Tax declarations and receipts are not conclusive evidence of ownership. At most they constitute mere prima
facie proof of ownership or possession of the property for which taxes have been paid. In the absence of actual,
public and adverse possession, the declaration for tax purposes does not prove ownership.
The petitioners, despite 32 years of farming the subject land, did not acquire ownership by mere occupation.
Unless coupled with the element of hostility toward the true owner, occupation and use, however long, will not
confer title by prescription or adverse possession.
The possession of a person without power cannot be acquired without the ratification of the person in whose
name the act of possession was executed.
Art. 533. The possession of hereditary property is deemed transmitted to the heir without interruption and from
the moment of the death of the decedent, in case the inheritance is accepted.
One who validly renounces an inheritance is deemed never to have possessed the same
Art. 534. On who succeeds by hereditary title shall not suffer the consequences of the wrongful possession of
the decedent, if it is not shown that he was aware of the flaws affecting it; but the effects of possession in good
faith shall not benefit him except from the date of the death of the decedent.
Art. 535. Minors and incapacitated persons may acquire the possession of things; but they need the assistance of
their legal representatives in order to exercise the rights which from the possession arise in their favor.
Art. 536. In no case may possession be acquired through force or intimidation as long as there is a possessor
who objects thereto.
He who believes that he has an action or a right to deprive another of the holding of a thing, must invoke the
aid of the competent court, if the holder should refuse to deliver the thing.
Art. 537. Acts merely tolerated, and those executed clandestinely and without the knowledge of the possessor of
a thing, or by violence, do not affect possession.
Will the status as a possessor in the concept of holder of the tenant improve if he erred in believing that the
landlord was the owner of the property?
A: No.
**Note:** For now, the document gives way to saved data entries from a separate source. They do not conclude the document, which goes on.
(* ===== verification/Event.v ===== *)
(** * Waiting for a condition (kernel/wait.c, the wait_event macros of include/linux/wait.h)

    Tasks wait until a condition holds; others change the condition and wake the
    queue.  The wait structure lives in the frame of the waiting task and is linked into
    the queue by [prepare_to_wait]; [autoremove_wake_function] unlinks it, and
    [finish_wait] unlinks it if that has not happened.  [finish_wait] looks at the two
    link fields of the entry without the lock, while a waker on another CPU may be
    between its stores to them, so these reads and stores are steps of their own.
    Touching a wait structure after its owner has returned is [Bug]. *)

From stdpp Require Import prelude numbers list gmap.
From Stdlib Require Import ZArith Lia.
From S2P Require Import Prelude Waitq.

#[local] Set Default Goal Selector "!".
#[local] Open Scope Z_scope.

Module Event.
Import Waitq.

(** wait_event, wait_event_timeout, wait_event_interruptible,
    wait_event_interruptible_timeout, wait_event_interruptible_exclusive *)
Record how := mk_how {
  interruptible : bool;
  timed : bool;
  exclusive : bool;
}.
Definition sleep_state (h : how) : Z :=
  if interruptible h then TASK_INTERRUPTIBLE else TASK_UNINTERRUPTIBLE.

(** The wait structure as the prepare functions set it. *)
Definition entry (h : how) (t : Z) : wait_queue_t :=
  (if exclusive h then set_exclusive else clear_exclusive) (DEFINE_WAIT t).

Inductive pc :=
| Run                               (* outside *)
| EPrep (h : how)                   (* prepare_to_wait(&wq, &__wait, ...); *)
| ECond (h : how)                   (* if (condition) break; *)
| ESig (h : how)                    (* if (!signal_pending(current)) *)
| ESched (h : how)                  (* schedule(); or schedule_timeout(ret); *)
| EWake (h : how)                   (* back from schedule *)
| EFin (h : how)                    (* finish_wait: __set_current_state(TASK_RUNNING); *)
| ETestNext (h : how)               (* list_empty_careful: next == head *)
| ETestPrev (h : how)               (* list_empty_careful: next == head->prev *)
| EDel (h : how)                    (* spin_lock; list_del_init; spin_unlock *)
| WLock (nr : Z)                    (* __wake_up: spin_lock_irqsave *)
| Scan (rest : list wait_queue_t) (nr : Z)        (* in __wake_up_common *)
| ScanDel (e : wait_queue_t) (rest : list wait_queue_t) (nr : Z) (ret : bool)
                                    (* in autoremove_wake_function, after the wake-up *)
| DelNext (e : wait_queue_t) (rest : list wait_queue_t) (nr : Z)  (* entry->next = entry; *)
| DelPrev (e : wait_queue_t) (rest : list wait_queue_t) (nr : Z). (* entry->prev = entry; *)

(** The link fields of a wait structure: whether [task_list.next] and [task_list.prev]
    point to the entry itself. *)
Record links := mk_links {
  next_self : bool;
  prev_self : bool;
}.
(** [LIST_HEAD_INIT], and the links of an entry in the queue: as the head of the queue
    is in the ring, no neighbour of an entry is the entry itself. *)
Definition unlinked : links := mk_links true true.
Definition in_queue : links := mk_links false false.

(** The data beside the queue: the condition, and the wait structures that exist, by the
    task in whose frame they are. *)
Record edata := mk_edata {
  cond : bool;
  frames : gmap Z links;
}.
Definition esys : Type := wsys edata pc.

Definition get_links (t : Z) : SM esys links :=
  d ← get_data; match frames d !! t with Some k => mret k | None => bug end.
Definition put_links (t : Z) (k : links) : SM esys unit :=
  d ← get_data; put_data (mk_edata (cond d) (<[t := k]> (frames d))).
Definition set_cond (b : bool) : SM esys unit :=
  d ← get_data; put_data (mk_edata b (frames d)).

(** The macro returns: the wait structure is gone. *)
Definition leave (t : Z) : SM esys unit :=
  d ← get_data;
  put_data (mk_edata (cond d) (delete t (frames d)));;
  goto t Run.

(** [prepare_to_wait] and [prepare_to_wait_exclusive]; [list_empty] reads [next] *)
Definition prepare_to_wait (t : Z) (h : how) : SM esys unit :=
  spin_lock t;;
  k ← get_links t;
  when (next_self k)
    ((if exclusive h then __add_wait_queue_tail (entry h t) else __add_wait_queue (entry h t));;
     put_links t in_queue);;
  set_current_state t (sleep_state h);;
  spin_unlock;;
  goto t (ECond h).

Definition test_condition (t : Z) (h : how) : SM esys unit :=
  d ← get_data;
  if cond d then goto t (EFin h)
  else goto t (if interruptible h then ESig h else ESched h).

Definition test_signal (t : Z) (h : how) : SM esys unit :=
  sig ← signal_pending t;
  goto t (if sig : bool then EFin h else ESched h).

(** [finish_wait] *)
Definition finish_next (t : Z) (h : how) : SM esys unit :=
  k ← get_links t; goto t (if next_self k then ETestPrev h else EDel h).
Definition finish_prev (t : Z) (h : how) : SM esys unit :=
  k ← get_links t; if prev_self k then leave t else goto t (EDel h).
Definition finish_del (t : Z) : SM esys unit :=
  spin_lock t;;
  _ ← get_links t;
  list_del_init t;;
  put_links t unlinked;;
  spin_unlock;;
  leave t.

(** A round of [__wake_up_common], cut between the wake-up and the removal of
    [autoremove_wake_function]. *)
Definition scan_wake (t : Z) (e : wait_queue_t) (rest : list wait_queue_t) (nr : Z) : SM esys unit :=
  _ ← get_links (wq_task e);
  ret ← wake_task TASK_NORMAL e;
  goto t (ScanDel e rest nr ret).

(** The end of a round. *)
Definition round (t : Z) (e : wait_queue_t) (rest : list wait_queue_t) (nr : Z) (ret : bool) : SM esys unit :=
  let '(brk, nr') := after_wake (wq_flags e) nr ret in
  goto t (Scan (if brk : bool then [] else rest) nr').

(** [list_del_init(&wait->task_list)].  The stores of [__list_del] to the neighbours of the
    entry are one step: without the lock a link field is only compared with its own entry,
    and they never make a neighbour point to itself. *)
Definition scan_del (t : Z) (e : wait_queue_t) (rest : list wait_queue_t) (nr : Z) (ret : bool) : SM esys unit :=
  match wq_func e with
  | default_wake_function => round t e rest nr ret
  | autoremove_wake_function =>
    if ret then
      _ ← get_links (wq_task e);
      l ← gets (λ s, task_list (wait s));
      set_list (unqueue (wq_task e) l);;
      goto t (DelNext e rest nr)
    else round t e rest nr ret
  end.
Definition del_next (t : Z) (e : wait_queue_t) (rest : list wait_queue_t) (nr : Z) : SM esys unit :=
  k ← get_links (wq_task e);
  put_links (wq_task e) (mk_links true (prev_self k));;
  goto t (DelPrev e rest nr).
Definition del_prev (t : Z) (e : wait_queue_t) (rest : list wait_queue_t) (nr : Z) : SM esys unit :=
  k ← get_links (wq_task e);
  put_links (wq_task e) (mk_links (next_self k) true);;
  round t e rest nr true.

Definition continue (t : Z) (c : pc) : SM esys unit :=
  match c with
  | Run => mret tt
  | EPrep h => prepare_to_wait t h
  | ECond h => test_condition t h
  | ESig h => test_signal t h
  | ESched h => schedule t;; goto t (EWake h)
  | EWake h => goto t (EPrep h)
  | EFin h => set_current_state t TASK_RUNNING;; goto t (ETestNext h)
  | ETestNext h => finish_next t h
  | ETestPrev h => finish_prev t h
  | EDel _ => finish_del t
  | WLock nr => spin_lock t;; l ← gets (λ s, task_list (wait s)); goto t (Scan l nr)
  | Scan [] _ => spin_unlock;; goto t Run
  | Scan (e :: rest) nr => scan_wake t e rest nr
  | ScanDel e rest nr ret => scan_del t e rest nr ret
  | DelNext e rest nr => del_next t e rest nr
  | DelPrev e rest nr => del_prev t e rest nr
  end.

(** ** Interleaving *)

(** [CWait]: one of the macros, whose first test has seen no condition unless it
    returned at once; [CSignal]: set the condition, then wake; [CWake]: only wake;
    [CReset]: clear the condition. *)
Inductive call :=
| CWait (h : how)
| CSignal (nr : Z)
| CWake (nr : Z)
| CReset.

Definition do_call (t : Z) (c : call) : SM esys unit :=
  match c with
  | CWait h =>
    d ← get_data;
    if cond d then mret tt else put_links t unlinked;; goto t (EPrep h)
  | CSignal nr => set_cond true;; goto t (WLock nr)
  | CWake nr => goto t (WLock nr)
  | CReset => set_cond false
  end.

Inductive label :=
| Call (t : Z) (c : call)
| Next (t : Z)
| Expired (t : Z)
| Wakeup (t : Z) (mode : Z)
| Signal (t : Z) (b : bool).

Definition takes_lock (c : pc) : bool :=
  match c with EPrep _ | EDel _ | WLock _ => true | _ => false end.

(** [wake_up] and [wake_up_nr] with a positive number, [wake_up_all] with 0. *)
Definition call_ok (c : call) : bool :=
  match c with CSignal nr | CWake nr => (0 <=? nr) && (nr <? 2 ^ 31) | _ => true end.

Definition enabled (l : label) (s : esys) : bool :=
  match l with
  | Call t c => match tasks s !! t with Some (mk_task _ _ _ Run) => call_ok c | _ => false end
  | Next t =>
    match tasks s !! t with
    | Some (mk_task _ _ _ Run) | None => false
    | Some p => array p && (negb (takes_lock (here p)) || bool_decide (lock (wait s) = None))
    end
  | Expired t =>
    match tasks s !! t with Some (mk_task _ ar _ (EWake h)) => ar && timed h | _ => false end
  | Wakeup t _ => bool_decide (is_Some (tasks s !! t))
  | Signal t b => match tasks s !! t with Some (mk_task _ _ _ Run) => true | Some _ => b | None => false end
  end.

Definition exec (l : label) : SM esys unit :=
  match l with
  | Call t c => do_call t c
  | Next t => p ← get_task t; continue t (here p)
  | Expired t => p ← get_task t; match here p with EWake h => goto t (EFin h) | _ => bug end
  | Wakeup t mode => p ← get_task t; put_task t (try_to_wake_up mode p).2
  | Signal t b => p ← get_task t; put_task t (mk_task (state p) (array p) b (here p))
  end.

Definition idle : task pc := mk_task TASK_RUNNING true false Run.
Definition boot (cond : bool) (ts : gset Z) : esys :=
  mk_sys (mk_edata cond ∅) init_waitqueue_head (gset_to_gmap idle ts).

Inductive step : esys → esys → Prop :=
| step_exec l s s' : enabled l s = true → exec l s = (Ok tt, s') → step s s'.

Fixpoint run (ls : list label) (s : esys) : outcome esys :=
  match ls with
  | [] => Ok s
  | l :: ls' =>
    if enabled l s then
      match exec l s with
      | (Ok _, s') => run ls' s'
      | _ => Bug
      end
    else Err EAGAIN
  end.

End Event.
One who possesses as a mere holder acknowledges in another a superior right which he believes to
be ownership, whether his belief be right or wrong. [Maglucot-aw vs Maglucot, 329 SCRA 78]
May a buyer of a real property be considered in good faith if he fails to inquire upon the rights of those in
possession thereof?
A: No. The rule is settled that a buyer of real property which is in possession of persons other than the seller
must be wary and should investigate the rights of those in possession; otherwise, without such inquiry, the
buyer can hardly be regarded as buyer in rood faith [Republic vs. de Guzman, 326 SCRA 267).
A purchaser cannot close his eyes to facts which should put a reasonable man upon his guard, and then
claim that he acted in good faith under the belief that there was no defect in the title of the vendor. His mere
refusal to believe that such defect exists or his willful closing of his eyes to the possibility of the existence of a
defect in the vender's title will not make him an innocent purchaser for value, if afterwards it develops that the
title was in fact defective, and it appears that he had such notice of the defects as would have led to its discovery
had he acted with the measures of precaution which may be required of a prudent man in a like situation (Uy vs.
Court of Appeals, 246 SCRA 703)
May a possessor who was ousted through force or violence deemed to be the legal possessor?
A: No. Possession cannot be acquired through force or violence. For all intents and purposes, a possessor,
even if physically ousted, is still deemed the legal possessor. (Cequena vs. Bolante, 330 SCRA 216}
What governs the properly relationship between a man and woman living together as husband and wife without
the benefit of marriage?
A: Co-ownership, provided that both are not incapacitated to marry.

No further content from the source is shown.